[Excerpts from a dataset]
———
(** X30. IF with a false condition looks for the ELSE of its own line.
    Over a THEN clause of plain tokens with no colon and no nested IF:
    when the line ends there, the statement ends at the line end and
    nothing is run; when [:ELSE] and a line number follow, it jumps to
    that line; when [:ELSE] and a statement follow, the stream is left
    at that statement. *)
Theorem if_false_takes_else (body rest : list ascii) (st : State) :
  uint_apart ->
  inb REM [NUL; ":"] = false ->
  inb IF [NUL; ":"] = false ->
  inb ELSE blanks = false ->
  Forall (fun c => plain c = true /\ inb c [":"; IF] = false) body ->
  unread (current_stream st) = body ++ rest ->
  (END_LINE (head rest) = true ->
   if_ true st = (Ok tt, advance (run_mode st) (length body) st))
  /\ (forall t rest',
        t < 256 * 256 ->
        rest = ":" :: ELSE :: encode_target t ++ rest' ->
        if_ true st
        = jump (Some t) UNDEFINED_LINE_NUMBER
            (advance (run_mode st) (length body + 5) st))
  /\ (forall c rest',
        inb c blanks = false -> c <> T_UINT ->
        rest = ":" :: ELSE :: c :: rest' ->
        if_ true st
        = (Ok tt, advance (run_mode st) (length body + 2) st)).
Proof.
  intros Hapart Hrem Hif Helse Hbody Hu. unfold current_stream in *.
  set (ins := run_mode st) in *.
  set (fr := END_STATEMENT_chars ++ [IF]).
  assert (Hrn : Ascii.eqb NUL REM = false /\ Ascii.eqb ":" REM = false).
  { unfold inb in Hrem. cbn [existsb] in Hrem.
    apply orb_false_iff in Hrem as [Hn Hc].
    apply orb_false_iff in Hc as [Hc _].
    by rewrite !(Ascii.eqb_sym _ REM). }
  destruct Hrn as [Hrn Hrc].
  assert (Hin : Ascii.eqb NUL IF = false /\ Ascii.eqb ":" IF = false).
  { unfold inb in Hif. cbn [existsb] in Hif.
    apply orb_false_iff in Hif as [Hn Hc].
    apply orb_false_iff in Hc as [Hc _].
    by rewrite !(Ascii.eqb_sym _ IF). }
  destruct Hin as [Hin Hic].
  assert (Hfn : flags NUL false false = (false, false)).
  { unfold flags. change (Ascii.eqb NUL QUOTE) with false. cbv iota.
    by rewrite Hrn, Ascii.eqb_refl. }
  assert (Hfc : flags ":" false false = (false, false)).
  { unfold flags. change (Ascii.eqb ":" QUOTE) with false. cbv iota.
    rewrite Hrc. by change (Ascii.eqb ":" NUL) with false. }
  assert (Hbody' : Forall (fun c => plain c = true /\ inb c fr = false) body).
  { eapply Forall_impl; [exact Hbody|]. intros c [Hp Hc]. split; [done|].
    destruct (plain_spec c Hp) as (_ & _ & _ & _ & Hn).
    unfold fr, END_STATEMENT_chars, inb in *. cbn [existsb app] in *.
    rewrite Hn. exact Hc. }
  assert (Hskip : (match rest with
                   | [] => True
                   | x :: _ => x = NUL \/ x = ":"
                   end) ->
    skip_to fr true (stream_of ins st)
    = seek (tell (stream_of ins st) + length body) (stream_of ins st)).
  { intros Hrest. unfold skip_to. rewrite Hu, length_app.
    replace (S (length body + length rest))
      with (length body + S (length rest)) by lia.
    apply (skip_to_loop_statement fr body rest); [done|done| |lia].
    destruct rest as [|x rest]; [done|].
    destruct Hrest as [-> | ->]; by split. }
  assert (Hs1 : unread (seek (tell (stream_of ins st) + length body)
                          (stream_of ins st)) = rest).
  { by rewrite unread_seek, Hu, drop_app_length. }
  assert (Hstart : forall k : M (V:=V) unit,
    bind (if true
          then bind get_codestream (fun ins0 =>
               bind (on_stream ins0 (fun s => (unread s, s))) (fun rest0 =>
               if_else_loop IF (S (length rest0)) ins0 0))
          else ret tt) (fun _ => k) st
    = bind (if_else_loop IF (S (length (body ++ rest))) ins 0)
        (fun _ => k) st).
  { intros k. unfold bind, get_codestream, gets, on_stream. fold ins.
    by rewrite put_stream_same, Hu. }
  unfold Interpreter.if_. rewrite Hstart. clear Hstart.
  cbn [if_else_loop]. fold fr.
  split; [|split].
  - intros Hend.
    assert (Hrest : match rest with
                    | [] => True
                    | x :: _ => x = NUL \/ x = ":"
                    end).
    { destruct rest as [|x rest]; [done|]. left.
      cbn [head END_LINE] in Hend. by apply Ascii.eqb_eq in Hend. }
    unfold bind at 1. unfold bind at 1. unfold on_stream at 1, skip_to_read.
    rewrite (Hskip Hrest). unfold read1. rewrite Hs1.
    destruct rest as [|x rest].
    + cbn [opt_inb len1]. unfold bind, do_stream, on_stream, get_codestream,
        gets.
      rewrite stream_of_put_stream, put_stream_put_stream.
      unfold seek_back. cbn [tell seek]. rewrite Nat.sub_0_r, seek_seek.
      rewrite put_stream_seek. fold (advance ins (length body) st).
      rewrite run_mode_advance. fold ins.
      rewrite (parse_no_target ins [] _ Hapart eq_refl); [done|].
      by rewrite unread_advance, Hu, drop_app_length.
    + cbn [head END_LINE] in Hend. apply Ascii.eqb_eq in Hend. subst x.
      cbn [opt_inb]. rewrite !inb_one, Hin.
      change (Ascii.eqb NUL ":") with false. cbn [len1].
      unfold bind, do_stream, on_stream, get_codestream, gets.
      rewrite stream_of_put_stream, put_stream_put_stream.
      unfold seek_back. cbn [tell seek].
      replace (S (tell (stream_of ins st) + length body) - 1)
        with (tell (stream_of ins st) + length body) by lia.
      rewrite !seek_seek, put_stream_seek.
      rewrite run_mode_advance. fold ins.
      rewrite (parse_no_target ins (NUL :: rest) _ Hapart eq_refl); [done|].
      by rewrite unread_advance, Hu, drop_app_length.
  - intros t rest' Ht ->.
    unfold bind at 1. unfold bind at 1. unfold on_stream at 1, skip_to_read.
    rewrite (Hskip (or_intror eq_refl)). unfold read1. rewrite Hs1.
    cbn [opt_inb]. rewrite !inb_one, Hic, Ascii.eqb_refl.
    cbn [tell seek]. rewrite seek_seek.
    replace (S (tell (stream_of ins st) + length body))
      with (tell (stream_of ins st) + (length body + 1)) by lia.
    rewrite put_stream_seek.
    unfold bind at 1.
    rewrite (read_token_if ins ELSE (encode_target t ++ rest') _ Helse).
    2:{ rewrite unread_advance, Hu, drop_app_ge by lia.
        by replace (length body + 1 - length body) with 1 by lia. }
    change (0 <? 0) with false. cbv iota. unfold ret at 1.
    rewrite advance_advance.
    unfold bind at 1. unfold get_codestream. unfold gets at 1.
    unfold bind at 1. rewrite run_mode_advance. fold ins.
    rewrite (parse_target ins t rest' _ Hapart Ht).
    2:{ rewrite unread_advance, Hu, drop_app_ge by lia.
        by replace (length body + 1 + 1 - length body) with 2 by lia. }
    rewrite advance_advance. cbv beta iota.
    by replace (length body + 1 + 1 + 3) with (length body + 5) by lia.
  - intros c rest' Hcb Hc ->.
    unfold bind at 1. unfold bind at 1. unfold on_stream at 1, skip_to_read.
    rewrite (Hskip (or_intror eq_refl)). unfold read1. rewrite Hs1.
    cbn [opt_inb]. rewrite !inb_one, Hic, Ascii.eqb_refl.
    cbn [tell seek]. rewrite seek_seek.
    replace (S (tell (stream_of ins st) + length body))
      with (tell (stream_of ins st) + (length body + 1)) by lia.
    rewrite put_stream_seek.
    unfold bind at 1.
    rewrite (read_token_if ins ELSE (c :: rest') _ Helse).
    2:{ rewrite unread_advance, Hu, drop_app_ge by lia.
        by replace (length body + 1 - length body) with 1 by lia. }
    change (0 <? 0) with false. cbv iota. unfold ret at 1.
    rewrite advance_advance.
    unfold bind at 1. unfold get_codestream. unfold gets at 1.
    unfold bind at 1. rewrite run_mode_advance. fold ins.
    rewrite (parse_no_jumpnum ins c rest' _ Hcb Hc).
    2:{ rewrite unread_advance, Hu, drop_app_ge by lia.
        by replace (length body + 1 + 1 - length body) with 2 by lia. }
    by replace (length body + 1 + 1) with (length body + 2) by lia.
Qed.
———
## Exercise description
Above this instruction are the records; retype exactly the lines from the one containing "destruct Hrn as [Hrn Hrc]." up to and including the one containing "else ret tt) (fun _ => k) st".

## Response area
  destruct Hrn as [Hrn Hrc].
  assert (Hin : Ascii.eqb NUL IF = false /\ Ascii.eqb ":" IF = false).
  { unfold inb in Hif. cbn [existsb] in Hif.
    apply orb_false_iff in Hif as [Hn Hc].
    apply orb_false_iff in Hc as [Hc _].
    by rewrite !(Ascii.eqb_sym _ IF). }
  destruct Hin as [Hin Hic].
  assert (Hfn : flags NUL false false = (false, false)).
  { unfold flags. change (Ascii.eqb NUL QUOTE) with false. cbv iota.
    by rewrite Hrn, Ascii.eqb_refl. }
  assert (Hfc : flags ":" false false = (false, false)).
  { unfold flags. change (Ascii.eqb ":" QUOTE) with false. cbv iota.
    rewrite Hrc. by change (Ascii.eqb ":" NUL) with false. }
  assert (Hbody' : Forall (fun c => plain c = true /\ inb c fr = false) body).
  { eapply Forall_impl; [exact Hbody|]. intros c [Hp Hc]. split; [done|].
    destruct (plain_spec c Hp) as (_ & _ & _ & _ & Hn).
    unfold fr, END_STATEMENT_chars, inb in *. cbn [existsb app] in *.
    rewrite Hn. exact Hc. }
  assert (Hskip : (match rest with
                   | [] => True
                   | x :: _ => x = NUL \/ x = ":"
                   end) ->
    skip_to fr true (stream_of ins st)
    = seek (tell (stream_of ins st) + length body) (stream_of ins st)).
  { intros Hrest. unfold skip_to. rewrite Hu, length_app.
    replace (S (length body + length rest))
      with (length body + S (length rest)) by lia.
    apply (skip_to_loop_statement fr body rest); [done|done| |lia].
    destruct rest as [|x rest]; [done|].
    destruct Hrest as [-> | ->]; by split. }
  assert (Hs1 : unread (seek (tell (stream_of ins st) + length body)
                          (stream_of ins st)) = rest).
  { by rewrite unread_seek, Hu, drop_app_length. }
  assert (Hstart : forall k : M (V:=V) unit,
    bind (if true
          then bind get_codestream (fun ins0 =>
               bind (on_stream ins0 (fun s => (unread s, s))) (fun rest0 =>
               if_else_loop IF (S (length rest0)) ins0 0))
          else ret tt) (fun _ => k) st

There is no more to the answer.